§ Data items
────────────────
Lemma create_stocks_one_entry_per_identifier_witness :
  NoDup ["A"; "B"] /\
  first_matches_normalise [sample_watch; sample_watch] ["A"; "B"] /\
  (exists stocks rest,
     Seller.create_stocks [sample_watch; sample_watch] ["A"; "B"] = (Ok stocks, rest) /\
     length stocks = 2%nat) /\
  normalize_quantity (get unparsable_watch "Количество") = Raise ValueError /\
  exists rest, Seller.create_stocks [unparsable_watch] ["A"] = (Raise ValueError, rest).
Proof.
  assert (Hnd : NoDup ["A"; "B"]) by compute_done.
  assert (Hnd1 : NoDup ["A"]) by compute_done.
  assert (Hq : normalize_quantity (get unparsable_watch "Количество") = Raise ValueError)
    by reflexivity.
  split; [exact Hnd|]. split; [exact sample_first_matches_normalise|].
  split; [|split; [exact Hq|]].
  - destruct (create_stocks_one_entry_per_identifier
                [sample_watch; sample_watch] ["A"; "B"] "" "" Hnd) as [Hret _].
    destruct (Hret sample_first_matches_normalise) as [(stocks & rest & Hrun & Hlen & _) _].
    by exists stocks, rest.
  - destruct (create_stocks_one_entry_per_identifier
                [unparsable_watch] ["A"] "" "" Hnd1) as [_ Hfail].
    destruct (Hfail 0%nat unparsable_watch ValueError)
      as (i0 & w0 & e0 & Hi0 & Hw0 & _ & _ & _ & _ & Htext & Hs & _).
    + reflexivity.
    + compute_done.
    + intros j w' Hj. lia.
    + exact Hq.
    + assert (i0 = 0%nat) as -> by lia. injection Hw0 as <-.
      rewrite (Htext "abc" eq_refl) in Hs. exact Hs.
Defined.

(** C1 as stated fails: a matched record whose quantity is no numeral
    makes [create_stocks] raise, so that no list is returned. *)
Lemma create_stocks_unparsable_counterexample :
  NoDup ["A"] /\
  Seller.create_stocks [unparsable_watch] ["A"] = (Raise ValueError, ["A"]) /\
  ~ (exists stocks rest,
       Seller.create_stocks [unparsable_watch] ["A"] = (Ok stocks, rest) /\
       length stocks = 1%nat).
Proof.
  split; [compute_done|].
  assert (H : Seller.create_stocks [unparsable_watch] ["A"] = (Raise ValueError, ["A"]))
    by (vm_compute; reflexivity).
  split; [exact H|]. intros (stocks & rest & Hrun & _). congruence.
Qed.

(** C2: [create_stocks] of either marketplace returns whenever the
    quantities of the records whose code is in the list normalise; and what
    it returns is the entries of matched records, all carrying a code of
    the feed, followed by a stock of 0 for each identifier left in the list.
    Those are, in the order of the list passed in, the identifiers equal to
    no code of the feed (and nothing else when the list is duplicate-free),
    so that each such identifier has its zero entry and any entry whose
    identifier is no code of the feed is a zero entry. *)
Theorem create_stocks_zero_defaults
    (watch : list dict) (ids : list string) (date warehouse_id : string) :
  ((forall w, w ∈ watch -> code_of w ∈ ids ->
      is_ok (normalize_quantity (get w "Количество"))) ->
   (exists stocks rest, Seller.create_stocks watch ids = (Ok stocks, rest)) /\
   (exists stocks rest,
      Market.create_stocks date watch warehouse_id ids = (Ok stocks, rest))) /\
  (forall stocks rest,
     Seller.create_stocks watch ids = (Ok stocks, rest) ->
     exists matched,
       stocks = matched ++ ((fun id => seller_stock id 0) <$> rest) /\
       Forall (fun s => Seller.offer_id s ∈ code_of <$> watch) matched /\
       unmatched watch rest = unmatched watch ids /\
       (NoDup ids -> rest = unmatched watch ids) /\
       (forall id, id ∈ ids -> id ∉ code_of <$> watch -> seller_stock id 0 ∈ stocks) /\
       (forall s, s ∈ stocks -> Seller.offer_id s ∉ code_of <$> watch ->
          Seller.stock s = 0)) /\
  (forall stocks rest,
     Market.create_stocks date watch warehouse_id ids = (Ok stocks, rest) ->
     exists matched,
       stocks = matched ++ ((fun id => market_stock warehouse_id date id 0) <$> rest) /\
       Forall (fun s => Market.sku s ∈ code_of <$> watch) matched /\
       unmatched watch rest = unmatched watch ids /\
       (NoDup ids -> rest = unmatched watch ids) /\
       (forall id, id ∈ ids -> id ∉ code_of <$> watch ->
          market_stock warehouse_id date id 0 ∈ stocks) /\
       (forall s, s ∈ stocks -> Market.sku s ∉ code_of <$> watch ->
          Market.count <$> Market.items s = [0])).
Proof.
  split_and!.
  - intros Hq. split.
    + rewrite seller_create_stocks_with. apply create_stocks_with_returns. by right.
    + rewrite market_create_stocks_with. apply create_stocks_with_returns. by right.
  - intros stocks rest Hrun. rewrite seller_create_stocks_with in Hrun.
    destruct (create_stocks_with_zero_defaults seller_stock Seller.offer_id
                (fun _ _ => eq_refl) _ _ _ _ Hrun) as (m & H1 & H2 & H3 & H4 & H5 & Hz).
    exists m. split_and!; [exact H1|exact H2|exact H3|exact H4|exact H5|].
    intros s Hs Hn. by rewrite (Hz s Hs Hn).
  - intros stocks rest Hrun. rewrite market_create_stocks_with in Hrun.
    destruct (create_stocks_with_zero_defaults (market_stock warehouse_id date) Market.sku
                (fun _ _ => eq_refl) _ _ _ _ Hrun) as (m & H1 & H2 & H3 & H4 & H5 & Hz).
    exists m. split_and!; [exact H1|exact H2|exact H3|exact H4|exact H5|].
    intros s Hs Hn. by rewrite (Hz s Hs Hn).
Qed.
────────────────
§ What you have to do
All lines from the opening of the records through the line where "quantities of the" occurs are to be output verbatim. No other line belongs in the answer.

§ Solution to this problem
Lemma create_stocks_one_entry_per_identifier_witness :
  NoDup ["A"; "B"] /\
  first_matches_normalise [sample_watch; sample_watch] ["A"; "B"] /\
  (exists stocks rest,
     Seller.create_stocks [sample_watch; sample_watch] ["A"; "B"] = (Ok stocks, rest) /\
     length stocks = 2%nat) /\
  normalize_quantity (get unparsable_watch "Количество") = Raise ValueError /\
  exists rest, Seller.create_stocks [unparsable_watch] ["A"] = (Raise ValueError, rest).
Proof.
  assert (Hnd : NoDup ["A"; "B"]) by compute_done.
  assert (Hnd1 : NoDup ["A"]) by compute_done.
  assert (Hq : normalize_quantity (get unparsable_watch "Количество") = Raise ValueError)
    by reflexivity.
  split; [exact Hnd|]. split; [exact sample_first_matches_normalise|].
  split; [|split; [exact Hq|]].
  - destruct (create_stocks_one_entry_per_identifier
                [sample_watch; sample_watch] ["A"; "B"] "" "" Hnd) as [Hret _].
    destruct (Hret sample_first_matches_normalise) as [(stocks & rest & Hrun & Hlen & _) _].
    by exists stocks, rest.
  - destruct (create_stocks_one_entry_per_identifier
                [unparsable_watch] ["A"] "" "" Hnd1) as [_ Hfail].
    destruct (Hfail 0%nat unparsable_watch ValueError)
      as (i0 & w0 & e0 & Hi0 & Hw0 & _ & _ & _ & _ & Htext & Hs & _).
    + reflexivity.
    + compute_done.
    + intros j w' Hj. lia.
    + exact Hq.
    + assert (i0 = 0%nat) as -> by lia. injection Hw0 as <-.
      rewrite (Htext "abc" eq_refl) in Hs. exact Hs.
Defined.

(** C1 as stated fails: a matched record whose quantity is no numeral
    makes [create_stocks] raise, so that no list is returned. *)
Lemma create_stocks_unparsable_counterexample :
  NoDup ["A"] /\
  Seller.create_stocks [unparsable_watch] ["A"] = (Raise ValueError, ["A"]) /\
  ~ (exists stocks rest,
       Seller.create_stocks [unparsable_watch] ["A"] = (Ok stocks, rest) /\
       length stocks = 1%nat).
Proof.
  split; [compute_done|].
  assert (H : Seller.create_stocks [unparsable_watch] ["A"] = (Raise ValueError, ["A"]))
    by (vm_compute; reflexivity).
  split; [exact H|]. intros (stocks & rest & Hrun & _). congruence.
Qed.

(** C2: [create_stocks] of either marketplace returns whenever the
    quantities of the records whose code is in the list normalise; and what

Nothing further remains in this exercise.